Binomial quantile regression estimated by maximizing an asymmetric likelihood function.

Usage

amlbinomial(w.aml = 1, parallel = FALSE, digw = 4, link = "logit")

Arguments

w.aml

Numeric, a vector of positive constants controlling the percentiles. The larger the value the larger the fitted percentile value (the proportion of points below the ``w-regression plane''). The default value of unity results in the ordinary maximum likelihood (MLE) solution.

parallel

If w.aml has more than one value then this argument allows the quantile curves to differ by the same amount as a function of the covariates. Setting this to be TRUE should force the quantile curves to not cross (although they may not cross anyway). See CommonVGAMffArguments for more information.

digw

Passed into Round as the digits argument for the w.aml values; used cosmetically for labelling.

link

Value

An object of class "vglmff" (see vglmff-class). The object is used by modelling functions such as vglm and vgam.

Warning

If w.aml has more than one value then the value returned by deviance is the sum of all the (weighted) deviances taken over all the w.aml values.

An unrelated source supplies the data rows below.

(* ===== verification/CmdQueue.v ===== *)
(** * The queues of one-sided RDMA commands

    [init_rdma_command_list], [init_rdma_command_queue_list],
    [get_a_free_rdma_cmd_from_rdma_q] and [free_a_rdma_cmd_to_rdma_q] of
    [rdma_client.c].  Every dispatch queue of the block device has its own
    list of commands; a command is taken for a request by a linear probe under
    the queue's lock and given back, without the lock, on completion.

    [probe_loop] is the probe run by one CPU alone; the second half of the
    file is the queue under concurrent use ([lifecycle], [qstep]): requests
    that probe, fill, complete and release commands in any interleaving of
    their memory accesses. *)

From S2P Require Import Prelude BitOps OctTypes Kernel.

(** ** Access paths *)

Section Access.
Context {K : kernel}.

(** [rdma_session->rmem_rdma_queue_list[qi]] *)
Definition get_queue (qi : Z) : M rmem_rdma_queue :=
  p ← sess rmem_rdma_queue_list;
  l ← deref_opt p;
  in_bounds (arr_get l.2 qi).

Definition set_queue (qi : Z) (q : rmem_rdma_queue) : M unit :=
  p ← sess rmem_rdma_queue_list;
  l ← deref_opt p;
  l' ← in_bounds (arr_set l.2 qi q);
  set_sess (λ s, s <| rmem_rdma_queue_list := Some (l.1, l') |>).

(** The command a [cmd_ref] points at. *)
Definition get_cmd (qi ci : Z) : M rmem_rdma_command :=
  q ← get_queue qi;
  l ← deref_opt (rmem_rdma_cmd_list q);
  in_bounds (arr_get l.2 ci).

Definition upd_cmd (qi ci : Z) (f : rmem_rdma_command → rmem_rdma_command) : M unit :=
  q ← get_queue qi;
  l ← deref_opt (rmem_rdma_cmd_list q);
  c ← in_bounds (arr_get l.2 ci);
  l' ← in_bounds (arr_set l.2 ci (f c));
  set_queue qi (q <| rmem_rdma_cmd_list := Some (l.1, l') |>).

(** ** Initialisation *)

(** The address a [kzalloc]ed buffer is mapped at; [NULL] is 0. *)
Definition kptr_addr (p : kptr) : Z :=
  match p with KPtr a => a | _ => 0 end.

(** One pass of the loop of [init_rdma_command_list]. *)
Definition init_rdma_command (queue_ind i : Z) : M bool :=
  upd_cmd queue_ind i (λ c, c <| free_state := 1 |>);;
  buf ← call_ptr (K_kzalloc ONE_SIEDED_RDMA_BUF_SIZE);
  upd_cmd queue_ind i (λ c, c <| rdma_buf := buf |>);;
  _ ← (p ← sess pd; deref p);
  dma ← call_int (K_ib_dma_map_single (kptr_addr buf) ONE_SIEDED_RDMA_BUF_SIZE);
  upd_cmd queue_ind i (λ c, c <| rdma_dma_addr := u64 dma |>);;
  upd_cmd queue_ind i (λ c, c <| rdma_sgl ::= λ g, g <| sge_addr := rdma_dma_addr c |> |>);;
  _ ← (q ← sess qp; deref q);
  (if negb (k_local_dma_lkey =? 0)
   then upd_cmd queue_ind i (λ c, c <| rdma_sgl ::= λ g, g <| sge_lkey := k_local_dma_lkey |> |>)
   else upd_cmd queue_ind i (λ c, c <| rdma_sgl ::= λ g, g <| sge_lkey := 0 |> |>));;
  upd_cmd queue_ind i (λ c, c <| rdma_sq_wr ::= λ wr,
    wr <| wr_signaled := true |> <| wr_sg_own := true |> <| wr_num_sge := 1 |>
       <| wr_id := Some (queue_ind, i) |> |>);;
  upd_cmd queue_ind i (λ c, c <| io_rq := None |>);;
  mret true.

Definition init_rdma_command_list (queue_ind : Z) : M Z :=
  q ← get_queue queue_ind;
  let q := q <| cmd_ptr := 0 |> <| rdma_queue_depth := RMEM_QUEUE_DEPTH |>
             <| q_index := 0 |> <| q_rdma_session := true |> in
  set_queue queue_ind q;;
  p ← kzalloc (u64 (k_sizeof_cmd * rdma_queue_depth q))
              (replicate (Z.to_nat (rdma_queue_depth q)) zero_cmd);
  set_queue queue_ind (q <| rmem_rdma_cmd_list := p |>);;
  for_loop (Z.to_nat (rdma_queue_depth q)) 0 (init_rdma_command queue_ind);;
  mret 0.

Definition init_rdma_command_queue_list : M Z :=
  cores ← gets w_online_cores;
  let rdma_q_num := u32 cores in
  p ← kzalloc (u64 (k_sizeof_queue * rdma_q_num)) (replicate (Z.to_nat rdma_q_num) zero_queue);
  set_sess (λ s, s <| rmem_rdma_queue_list := p |>);;
  for_loop (Z.to_nat rdma_q_num) 0 (λ i, init_rdma_command_list i;; mret true);;
  mret 0.

(** ** Taking and giving back a command *)

Inductive probe_result :=
| Found (ind : Z)
| OutsideList
| NoResult.       (* out of fuel: still probing *)

#[export] Instance probe_result_dec : EqDecision probe_result.
Proof. solve_decision. Defined.

(** [if(rdma_cmd_ind++ == rdma_queue_depth - 1) rdma_cmd_ind = 0;] *)
Definition next_ind (depth ind : Z) : Z :=
  if u32 ind =? u32 (depth - 1) then 0 else ind + 1.

(** The [while(1)] of the probe; one unit of fuel per critical section. *)
Fixpoint probe_loop (fuel : nat) (cmds : list rmem_rdma_command) (depth ind : Z) :
    probe_result :=
  match fuel with
  | O => NoResult
  | S fuel =>
      match arr_get cmds ind with
      | None => OutsideList
      | Some c => if free_state c =? 1 then Found ind
                  else probe_loop fuel cmds depth (next_ind depth ind)
      end
  end.

(** One round over the list is enough fuel: a probe that has found nothing
    after it never will (lemma [probe_none]). *)
Definition get_a_free_rdma_cmd_from_rdma_q (qi : Z) : M Z :=
  q ← get_queue qi;
  l ← deref_opt (rmem_rdma_cmd_list q);
  match probe_loop (S (length l.2)) l.2 (rdma_queue_depth q) 0 with
  | Found ind => upd_cmd qi ind (λ c, c <| free_state := 0 |>);; mret ind
  | OutsideList => oops OutOfBounds
  | NoResult => oops Spin
  end.

Definition free_a_rdma_cmd_to_rdma_q (qi ci : Z) : M unit :=
  upd_cmd qi ci (λ c, c <| free_state := 1 |>);;
  upd_cmd qi ci (λ c, c <| io_rq := None |>).

End Access.

(** ** Commands as a two-level map *)

Definition lookup_cmd (p : cptr (list rmem_rdma_queue)) (qi ci : Z) :
    option rmem_rdma_command :=
  l ← p; q ← arr_get l.2 qi; cl ← rmem_rdma_cmd_list q; arr_get cl.2 ci.

Definition alter_in_queue (ci : Z) (f : rmem_rdma_command → rmem_rdma_command)
    (q : rmem_rdma_queue) : rmem_rdma_queue :=
  q <| rmem_rdma_cmd_list ::= fmap (prod_map id (alter f (Z.to_nat ci))) |>.

Definition alter_cmd (qi ci : Z) (f : rmem_rdma_command → rmem_rdma_command)
    (p : cptr (list rmem_rdma_queue)) : cptr (list rmem_rdma_queue) :=
  prod_map id (alter (alter_in_queue ci f) (Z.to_nat qi)) <$> p.

Definition with_queues (w : world) (p : cptr (list rmem_rdma_queue)) : world :=
  w <| w_sess ::= λ s, s <| rmem_rdma_queue_list := p |> |>.

Definition queues (w : world) : cptr (list rmem_rdma_queue) :=
  rmem_rdma_queue_list (w_sess w).

Definition alter_w (qi ci : Z) (f : rmem_rdma_command → rmem_rdma_command) (w : world) : world :=
  with_queues w (alter_cmd qi ci f (queues w)).

Lemma lookup_cmd_Some p qi ci c :
  lookup_cmd p qi ci = Some c ↔
  ∃ a ql q b cl, p = Some (a, ql) ∧ arr_get ql qi = Some q ∧
    rmem_rdma_cmd_list q = Some (b, cl) ∧ arr_get cl ci = Some c.
Proof.
  unfold lookup_cmd. split.
  - destruct p as [[a ql]|]; cbn; [|done]. destruct (arr_get ql qi) as [q|] eqn:Eq; cbn; [|done].
    destruct (rmem_rdma_cmd_list q) as [[b cl]|] eqn:El; cbn; [|done]. eauto 10.
  - intros (a & ql & q & b & cl & -> & Hq & Hl & Hc). cbn. rewrite Hq. cbn. by rewrite Hl.
Qed.

Lemma arr_get_alter {A} (f : A → A) (l : list A) i j :
  0 <= i → 0 <= j →
  arr_get (alter f (Z.to_nat i) l) j = if decide (i = j) then f <$> arr_get l j else arr_get l j.
Proof.
  intros Hi Hj. unfold arr_get. rewrite !(decide_True (P := 0 <= j)) by done. case_decide as E.
  - subst. apply list_lookup_alter_eq.
  - apply list_lookup_alter_ne. lia.
Qed.

Lemma arr_get_neg {A} (l : list A) i : i < 0 → arr_get l i = None.
Proof. intros. unfold arr_get. by rewrite decide_False by lia. Qed.

(** Altering a command changes that command and no other. *)
Lemma lookup_alter_cmd f p qi ci qj cj :
  0 <= qi → 0 <= ci →
  lookup_cmd (alter_cmd qi ci f p) qj cj =
  if decide (qi = qj ∧ ci = cj) then f <$> lookup_cmd p qj cj else lookup_cmd p qj cj.
Proof.
  intros Hqi Hci. unfold lookup_cmd, alter_cmd.
  destruct p as [[a ql]|]; cbn; [|by case_decide].
  destruct (decide (0 <= qj)) as [Hqj|]; [|by rewrite !arr_get_neg by lia; cbn; case_decide].
  rewrite arr_get_alter by done.
  destruct (decide (qi = qj)) as [->|Hne]; [|rewrite decide_False by tauto; done].
  destruct (arr_get ql qj) as [q|]; cbn; [|by case_decide].
  destruct (rmem_rdma_cmd_list q) as [[b cl]|]; cbn; [|by case_decide].
  destruct (decide (0 <= cj)) as [Hcj|]; [|by rewrite !arr_get_neg by lia; cbn; case_decide].
  rewrite arr_get_alter by done.
  destruct (decide (ci = cj)); [by rewrite decide_True by tauto|by rewrite decide_False by tauto].
Qed.

Lemma get_queue_run w qi q a ql :
  queues w = Some (a, ql) → arr_get ql qi = Some q → get_queue qi w = Ret q w.
Proof.
  intros Hp Hq. unfold get_queue. unfold queues in Hp. mstep. rewrite Hp. mstep. cbn.
  by rewrite Hq.
Qed.

Lemma get_cmd_run w qi ci c :
  lookup_cmd (queues w) qi ci = Some c → get_cmd qi ci w = Ret c w.
Proof.
  rewrite lookup_cmd_Some. intros (a & ql & q & b & cl & Hp & Hq & Hl & Hc).
  unfold get_cmd. erewrite M_bind_step by (by eapply get_queue_run).
  rewrite Hl. mstep. cbn. by rewrite Hc.
Qed.

Lemma insert_alter {A} (f : A → A) (l : list A) i x :
  arr_get l i = Some x → <[Z.to_nat i := f x]> l = alter f (Z.to_nat i) l.
Proof.
  unfold arr_get. case_decide; [|done]. intros Hx. apply list_eq. intros j.
  destruct (decide (Z.to_nat i = j)) as [<-|].
  - rewrite list_lookup_alter_eq, Hx, list_lookup_insert_eq by (by eapply lookup_lt_Some). done.
  - by rewrite list_lookup_alter_ne, list_lookup_insert_ne by done.
Qed.

Lemma upd_cmd_run w qi ci c f :
  lookup_cmd (queues w) qi ci = Some c → upd_cmd qi ci f w = Ret tt (alter_w qi ci f w).
Proof.
  rewrite lookup_cmd_Some. intros (a & ql & q & b & cl & Hp & Hq & Hl & Hc).
  unfold upd_cmd. erewrite M_bind_step by (by eapply get_queue_run).
  rewrite Hl. mstep. cbn. rewrite Hc. mstep.
  pose proof (arr_get_Some _ _ _ Hc). pose proof (arr_get_Some _ _ _ Hq).
  rewrite arr_set_Some by done. mstep. unfold set_queue. mstep. fold (queues w).
  rewrite Hp. mstep.
  cbn. rewrite arr_set_Some by done. mstep.
  rewrite (insert_alter f) by done.
  unfold alter_w, alter_cmd. rewrite Hp. cbn.
  rewrite <- (insert_alter (alter_in_queue ci f) ql qi q Hq).
  destruct q. cbn in Hl. subst. reflexivity.
Qed.

(** ** The probe *)

(** A queue ready for use: a list of [rdma_queue_depth] commands. *)
Definition wf_queue (q : rmem_rdma_queue) : Prop :=
  0 < rdma_queue_depth q < 2 ^ 31 ∧
  ∃ b cl, rmem_rdma_cmd_list q = Some (b, cl) ∧ Z.of_nat (length cl) = rdma_queue_depth q.

Definition is_free (c : rmem_rdma_command) : bool := free_state c =? 1.

Lemma next_ind_spec depth ind :
  0 < depth < 2 ^ 31 → 0 <= ind < depth →
  next_ind depth ind = if decide (ind = depth - 1) then 0 else ind + 1.
Proof.
  intros. unfold next_ind. rewrite !u32_id by lia.
  destruct (Z.eqb_spec ind (depth - 1)); [by rewrite decide_True|by rewrite decide_False].
Qed.

(** From any position at or before it, the first free command is found. *)
Lemma probe_found cmds depth k c :
  0 < depth < 2 ^ 31 → Z.of_nat (length cmds) = depth →
  cmds !! k = Some c → is_free c = true →
  (∀ j d, (j < k)%nat → cmds !! j = Some d → is_free d = false) →
  ∀ fuel i, (i <= k)%nat → (k - i < fuel)%nat →
  probe_loop fuel cmds depth (Z.of_nat i) = Found (Z.of_nat k).
Proof.
  intros Hd Hl Hk Hc Hmin. pose proof (lookup_lt_Some _ _ _ Hk).
  induction fuel as [|fuel IH]; intros i Hi Hf; [lia|]. cbn [probe_loop].
  rewrite arr_get_lookup.
  destruct (decide (i = k)) as [->|Hne].
  { rewrite Hk. unfold is_free in Hc. by rewrite Hc. }
  destruct (lookup_lt_is_Some_2 cmds i) as [d Hdi]; [lia|]. rewrite Hdi.
  assert ((free_state d =? 1) = false) as -> by (apply (Hmin i); [lia|done]).
  rewrite next_ind_spec, decide_False by lia.
  replace (Z.of_nat i + 1) with (Z.of_nat (S i)) by lia. apply IH; lia.
Qed.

See Equation (1.6) of Efron (1992).

Details

The general methodology behind this VGAM family function is given in Efron (1992) and full details can be obtained there. This model is essentially a logistic regression model (see binomialff) but the usual deviance is replaced by an asymmetric squared error loss function; it is multiplied by \(w.aml\) for positive residuals. The solution is the set of regression coefficients that minimize the sum of these deviance-type values over the data set, weighted by the weights argument (so that it can contain frequencies). Newton-Raphson estimation is used here.

References

Efron, B. (1992) Poisson overdispersion estimates based on the method of asymmetric maximum likelihood. Journal of the American Statistical Association, 87, 98--107.

See Also

amlpoisson, amlexponential, amlnormal, alaplace1, denorm.

Examples

Run this code
# NOT RUN {
# Example: binomial data with lots of trials per observation
set.seed(1234)
sizevec <- rep(100, length = (nn <- 200))
mydat <- data.frame(x = sort(runif(nn)))
mydat <- transform(mydat, prob = logit(-0 + 2.5*x + x^2, inverse = TRUE))
mydat <- transform(mydat, y = rbinom(nn, size = sizevec, prob = prob))
(fit <- vgam(cbind(y, sizevec - y) ~ s(x, df = 3),
             amlbinomial(w = c(0.01, 0.2, 1, 5, 60)),
             mydat, trace = TRUE))
fit@extra

# }
# NOT RUN {
par(mfrow = c(1,2))
# Quantile plot
with(mydat, plot(x, jitter(y), col = "blue", las = 1, main =
     paste(paste(round(fit@extra$percentile, digits = 1), collapse = ", "),
           "percentile-expectile curves")))
with(mydat, matlines(x, 100 * fitted(fit), lwd = 2, col = "blue", lty = 1))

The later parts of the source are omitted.